In the far distant past, like in the 1980s or 1990s, the floor of the FIDE ratings have been gradually reduced from 2200 points to 2000 points till 1600 rating points today. With such a lowered rating floor and a subsequent popularisation of chess among the world-wide population at large, it has now been possible for more people to attain their chess ratings than ever before. Indeed, there are now three different types of international chess ratings: classical chess ratings for long time-control games, rapid chess ratings for short time-control games and blitz chess ratings for quick time-control games.

I never had an international chess rating until 2011. Indeed, I was a qualified International Arbiter long before I was a FIDE-rated player.
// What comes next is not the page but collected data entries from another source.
Lemma uint_of_zeros k d :
  NilEmpty.uint_of_string (Nat.iter k (String "0") (NilEmpty.string_of_uint d))
  = Some (Nat.iter k Decimal.D0 d).
Proof.
  induction k as [|k IH]; [apply NilEmpty.usu|].
  simpl. rewrite IH. reflexivity.
Qed.

Lemma of_uint_zeros k d : Nat.of_uint (Nat.iter k Decimal.D0 d) = Nat.of_uint d.
Proof. induction k as [|k IH]; [reflexivity|]. exact IH. Qed.

(** The number a padded numeral stands for. *)
Lemma zero_pad_decodes w n :
  option_map Nat.of_uint (NilEmpty.uint_of_string (zero_pad w n)) = Some n.
Proof.
  unfold zero_pad, NilZero.string_of_uint.
  pose proof (to_uint_not_nil n) as N.
  pose proof (DecimalNat.Unsigned.of_to n) as V.
  destruct (Nat.to_uint n) eqn:E; try congruence;
    rewrite <- E in *; rewrite uint_of_zeros; simpl; rewrite of_uint_zeros, V; reflexivity.
Qed.

Lemma append_inj_length (a a' b b' : string) :
  String.length a = String.length a' -> a +:+ b = a' +:+ b' -> a = a' /\ b = b'.
Proof.
  revert a'. induction a as [|c a IH]; intros [|c' a'] Hl H; try discriminate Hl.
  - split; [reflexivity|exact H].
  - rewrite !append_cons in H. injection H as -> H. injection Hl as Hl.
    destruct (IH _ Hl H) as [-> ->]. split; reflexivity.
Qed.

Lemma zero_pad_inj w n m r r' :
  (0 < w)%nat -> (n < 10 ^ w)%nat -> (m < 10 ^ w)%nat ->
  zero_pad w n +:+ r = zero_pad w m +:+ r' -> n = m /\ r = r'.
Proof.
  intros Hw Hn Hm H.
  apply append_inj_length in H as [H ->];
    [|rewrite !zero_pad_length by assumption; reflexivity].
  split; [|reflexivity].
  pose proof (zero_pad_decodes w n) as Dn. rewrite H, zero_pad_decodes in Dn.
  congruence.
Qed.

Lemma four_digits n : (n <= 9999)%nat -> (n < 10 ^ 4)%nat.
Proof. intros H. exact (proj2 (Nat.lt_succ_r n 9999) H). Qed.

Lemma two_digits n : (n <= 59)%nat -> (n < 10 ^ 2)%nat.
Proof. intros H. change (10 ^ 2)%nat with 100%nat. lia. Qed.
In 2010, I was persuaded to participate in the Seniors open tournament at the Malaysia Chess Festival of that year. That was the first nine rated games that I played against other FIDE-rated players. Then in 2011, I played again in the Seniors open tournament and could claim another nine rated games, which was enough for me to get my first-ever international chess rating.

But then I stopped playing long time-control chess and only dabbled in the occasional rapid chess tournaments mainly in Penang. My FIDE rating became dormant. This year, however, I decided to play again in the Seniors section of the Malaysia Chess Festival. A six-year gap between my last game in 2011 and my first game in 2017.

Needless to say, there is a lot for me to catch up with. Like I mentioned in facebook, when I looked back on the games that I played in Kuala Lumpur last week, many of my chess strategies and chess thoughts were downright leaky, illogical and if I may add now, stupid. They might have looked logical enough when I was seated across from an opponent at the chess board but definitely, now a total embarrassment. But as one of my facebook friends commented, everyone below 2200 have the same problems, not only me. I shouldn't feel that discouraged. Ah well....

Maybe in a future post, I shall write something about one or two of the games I played in KL last week. They were not complete disasters. In fact, I could say that I was quite pleased with some of my leaky strategies. But that will be for the future. As for my chess rating, I fear that I could have lost some 40 points playing in that event and I should emerge from it with a mid-19 hundreds. But I shouldn't be discouraged about it too. Losing or gaining rating points, that comes with the game. The important thing is to enjoy playing and not over-stressing myself.